IEEE Trans Biomed Eng. 1993 Nov;40(11):1114-21. doi: 10.1109/10.245628.
Artificial neural networks have been recently applied with success for protein secondary structure prediction. So far, one of the two main aspects on which neural net performance depends, the topology of the net, has been considered. The present work addresses the other main aspect, the building up of the learning set. We present a criterion to build up suitable learning sets based on the alpha-helix percentage.
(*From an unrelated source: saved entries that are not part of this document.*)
(** Lookups in the updated list. *)
Lemma upd_same (cols : list Z) i p : 0 <= i < Z.of_nat (List.length cols) -> upd cols i p !! Z.to_nat i = Some p.
Proof.
  intros. unfold upd. destruct (Z.ltb_spec i 0); [lia|]. apply list_lookup_insert_eq. lia.
Qed.
Lemma upd_other (cols : list Z) i p k : k <> Z.to_nat i -> upd cols i p !! k = cols !! k.
Proof. intros. unfold upd. destruct (i <? 0); [done|]. by apply list_lookup_insert_ne. Qed.

Abbreviation indices cs := ((fun c : Z * list Z => c.1) <$> cs).
(** What the loop does: the strings of the changes are new, and nothing else is touched. *)
Record set_ok (cs : changes) (cols cols' : list Z) (h h' : heap) : Prop := {
  so_len : List.length cols' = List.length cols;
  so_heap : h ⊆ h';
  so_other : forall k, Z.of_nat k ∉ indices cs -> cols' !! k = cols !! k;
  so_new : forall i v, (i, v) ∈ cs -> exists p, cols' !! Z.to_nat i = Some p /\
     (p = 0 /\ v = [] \/ p <> 0 /\ v <> [] /\ h !! p = None /\ h' !! p = Some v);
  so_dom : forall p, h' !! p <> None -> h !! p <> None \/ exists i v, (i, v) ∈ cs /\ cols' !! Z.to_nat i = Some p /\ p <> 0;
  so_own : forall i j p, p <> 0 -> h !! p = None -> cols' !! i = Some p -> cols' !! j = Some p ->
     Z.of_nat i ∈ indices cs -> Z.of_nat j ∈ indices cs -> i = j }.

Lemma set_columns_ok cs : forall cols h cols' h', NoDup (indices cs) ->
  (forall i, i ∈ indices cs -> 0 <= i < Z.of_nat (List.length cols)) ->
  set_columns cs cols h = (cols', h') -> set_ok cs cols cols' h h'.
Proof.
  induction cs as [|[i v] cs IH]; intros cols h cols' h' HN HI; cbn [set_columns].
  { intros [= <- <-]. split; try done.
    - by intros i v ?%elem_of_nil.
    - by left.
    - by intros ? ? ? _ _ _ _ ?%elem_of_nil. }
  destruct (make_column v h) as [p h1] eqn:Em. intros E. cbn in HN. apply list.NoDup_cons in HN as [Hi HN].
  destruct (make_column_spec _ _ _ _ Em) as [Hs1 Hp].
  assert (Hir : 0 <= i < Z.of_nat (List.length cols)) by (apply HI; left).
  destruct (IH (upd cols i p) h1 cols' h' HN) as [I1 I2 I3 I4 I5 I6]; [|done|].
  { intros k Hk. rewrite length_upd. apply HI. by right. }
  assert (Hcp : cols' !! Z.to_nat i = Some p).
  { rewrite I3 by by rewrite Z2Nat.id by lia. by apply upd_same. }
  assert (Hh1 : forall q, h1 !! q = None -> h !! q = None) by (intros q Hq; by eapply lookup_weaken_None).
  assert (Hnew : forall q, q <> 0 -> h !! q = None -> h1 !! q <> None -> q = p).
  { intros q H0 H1 H2. destruct Hp as [(_ & _ & ->)|(_ & _ & _ & ->)]; [done|].
    destruct (decide (q = p)); [done|]. by rewrite lookup_insert_ne in H2. }
  split.
  - by rewrite I1, length_upd.
  - by trans h1.
  - cbn. intros k [Hk1 Hk2]%not_elem_of_cons. rewrite I3 by done. apply upd_other. lia.
  - intros j w [Hj|Hj]%elem_of_cons.
    + injection Hj as -> ->. exists p. split; [done|].
      destruct Hp as [(-> & -> & ->)|(H1 & H2 & H3 & ->)]; [by left|right]. split_and!; [done..|].
      eapply lookup_weaken; [apply lookup_insert_eq|exact I2].
    + destruct (I4 j w Hj) as (q & Hq & Hv). exists q. split; [done|].
      destruct Hv as [?|(? & ? & ? & ?)]; [by left|right]. split_and!; auto.
  - intros q Hq. destruct (I5 q Hq) as [H1|(j & w & Hj & Hw & H0)].
    + destruct (h !! q) eqn:Eq; [by left|]. right. exists i, v. split; [left|].
      destruct Hp as [(_ & _ & ->)|(H2 & _ & _ & ->)]; [done|].
      destruct (decide (q = p)) as [->|]; [done|]. by rewrite lookup_insert_ne in H1.
    + right. exists j, w. split; [by right|done].
  - assert (Hcs : forall a q, Z.of_nat a ∈ indices cs -> cols' !! a = Some q -> q <> 0 -> h1 !! q = None).
    { intros a q ([j w] & Ej & Hj)%list_elem_of_fmap Ha H0. cbn in Ej. destruct (I4 j w Hj) as (q' & Hq' & Hv).
      rewrite <- Ej, Nat2Z.id, Ha in Hq'. injection Hq' as <-. destruct Hv as [[? _]|(_ & _ & ? & _)]; done. }
    assert (Hp1 : p <> 0 -> h1 !! p <> None).
    { intros H0. destruct Hp as [[? _]|(_ & _ & _ & ->)]; [done|]. by rewrite lookup_insert_eq. }
    cbn. intros a b q H0 Hq Ha Hb [HA|HA]%elem_of_cons [HB|HB]%elem_of_cons; [lia| | |].
    + rewrite <- HA, Nat2Z.id, Ha in Hcp. injection Hcp as ->. by destruct (Hp1 H0); apply (Hcs b).
    + rewrite <- HB, Nat2Z.id, Hb in Hcp. injection Hcp as ->. by destruct (Hp1 H0); apply (Hcs a).
    + apply (I6 a b q); try done. by apply (Hcs a).
Qed.

(** * Properties *)

(** The value a change gives to a column. *)
Fixpoint assoc (cs : changes) (i : Z) : option (list Z) :=
  match cs with [] => None | (j, v) :: cs => if j =? i then Some v else assoc cs i end.
Definition changes_ok (cs : changes) : Prop :=
  StronglySorted Z.lt (indices cs) /\ Forall (fun i => 0 <= i < 2 ^ 15 - 1) (indices cs) /\ cs <> [].

Lemma assoc_in cs i v : NoDup (indices cs) -> (i, v) ∈ cs -> assoc cs i = Some v.
Proof.
  induction cs as [|[j w] cs IH]; [by intros _ ?%elem_of_nil|]. cbn.
  intros [Hj HN]%list.NoDup_cons [[= -> ->]|Hin]%elem_of_cons; [by rewrite Z.eqb_refl|].
  destruct (Z.eqb_spec j i) as [->|]; [|by apply IH]. destruct Hj. apply list_elem_of_fmap. by exists (i, v).
Qed.
Lemma assoc_notin cs i : i ∉ indices cs -> assoc cs i = None.
Proof.
  induction cs as [|[j w] cs IH]; [done|]. cbn. intros [H1 H2]%not_elem_of_cons.
  destruct (Z.eqb_spec j i); [congruence|by apply IH].
Qed.
Lemma sorted_NoDup (l : list Z) : StronglySorted Z.lt l -> NoDup l.
Proof.
  induction 1 as [|x l _ IH HF]; [constructor|]. apply list.NoDup_cons. split; [|done].
  intros Hx. rewrite Forall_forall in HF. specialize (HF x). rewrite <- list_elem_of_In in HF. specialize (HF Hx). lia.
Qed.
Lemma sorted_last (l : list Z) x : StronglySorted Z.lt l -> list.last l = Some x -> forall y, y ∈ l -> y <= x.
Proof.
  induction 1 as [|z l HS IH HF]; [done|]. destruct l as [|w l].
  - cbn. intros [= ->] y [->|[]%elem_of_nil]%elem_of_cons. lia.
  - rewrite last_cons_cons. intros Hl y [->|Hy]%elem_of_cons; [|by apply IH].
    inversion HF; subst. specialize (IH Hl w ltac:(left)). lia.
Qed.

Lemma update_cols cs ts r h : changes_ok cs ->
  exists r' h' n, update cs ts r h = Some (r', h') /\ ts_ r' = ts /\ n = Z.max (ncol r) (default 0 (list.last (indices cs)) + 1) /\
    ncol r' = n /\ (forall i, i ∈ indices cs -> 0 <= i < n) /\
    set_ok cs (cols_ r ++ replicate (Z.to_nat (n - ncol r)) 0) (cols_ r') h h'.
Proof.
  intros (HS & HF & Hne). unfold update.
  destruct (list.last cs) as [[li lv]|] eqn:El; [|by apply last_None in El].
  cbn [mbind option_bind]. set (n := Z.max (ncol r) (li + 1)).
  assert (Hli : list.last (indices cs) = Some li) by by rewrite fmap_last, El.
  destruct (set_columns cs _ h) as [cols' h'] eqn:E. eexists _, h', n. split; [done|]. cbn [ts_].
  assert (HI : forall i, i ∈ indices cs -> 0 <= i < n).
  { intros i Hi. rewrite Forall_forall in HF. pose proof (HF i ltac:(by apply list_elem_of_In)) as H1.
    pose proof (sorted_last _ _ HS Hli _ Hi). lia. }
  apply set_columns_ok in E.
  - split_and!; try done.
    + by rewrite Hli.
    + unfold ncol in *. cbn [cols_]. rewrite (so_len _ _ _ _ _ E), length_app, length_replicate. lia.
  - by apply sorted_NoDup.
  - intros i Hi. rewrite length_app, length_replicate. specialize (HI i Hi). unfold ncol in *. lia.
Qed.

Lemma get_lookup (l : list Z) i p : 0 <= i -> l !! Z.to_nat i = Some p -> get l i = p.
Proof.
  intros Hi H. unfold get. destruct (Z.ltb_spec i 0); [lia|]. by apply nth_lookup_Some with (d := 0) in H.
Qed.
Lemma get_lookup' (l : list Z) i : 0 <= i < Z.of_nat (List.length l) -> l !! Z.to_nat i = Some (get l i).
Proof.
  intros Hi. destruct (lookup_lt_is_Some_2 l (Z.to_nat i)) as [p Hp]; [lia|]. rewrite Hp. f_equal. symmetry.
  apply get_lookup; [lia|done].
Qed.
Lemma col_in h r i p : 0 <= i -> cols_ r !! Z.to_nat i = Some p ->
  col h r i = if p =? 0 then [] else default [] (h !! p).
Proof.
  intros Hi Hp. assert (Hl : (Z.to_nat i < List.length (cols_ r))%nat) by by eapply lookup_lt_Some.
  unfold col, ncol. rewrite (get_lookup _ _ _ Hi Hp).
  destruct (Z.leb_spec 0 i), (Z.ltb_spec i (Z.of_nat (List.length (cols_ r)))); try lia. cbn. by destruct (p =? 0).
Qed.
Lemma col_out h r i : ~ 0 <= i < ncol r -> col h r i = [].
Proof.
  intros. unfold col. destruct (Z.leb_spec 0 i), (Z.ltb_spec i (ncol r)); cbn; done || lia.
Qed.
Starting from a set of several well known proteins, we formed 7 groups of proteins with similar helix percentages and we used them for the learning of the same neural net. We found that the best secondary structure prediction for each of the tested proteins (not belonging to the initial set) was the one obtained using the learning set whose helix percentage was closest to that of the tested protein. The accuracy of correct prediction of our method on three types of secondary structure (alpha-helix, beta-sheet and coil), has been compared with the accuracy of other secondary structure prediction methods.
人工神经网络最近已成功应用于蛋白质二级结构预测。到目前为止,神经网络性能所依赖的两个主要方面之一,即网络的拓扑结构,已得到考虑。目前的工作涉及另一个主要方面,即学习集的构建。我们提出了一个基于α-螺旋百分比来构建合适学习集的标准。从一组几个知名蛋白质开始,我们形成了7组具有相似螺旋百分比的蛋白质,并将它们用于同一个神经网络的学习。我们发现,对于每个测试蛋白质(不属于初始集),最佳的二级结构预测是使用螺旋百分比最接近测试蛋白质的学习集获得的。我们的方法对三种二级结构(α-螺旋、β-折叠和卷曲)的正确预测准确率,已与其他二级结构预测方法的准确率进行了比较。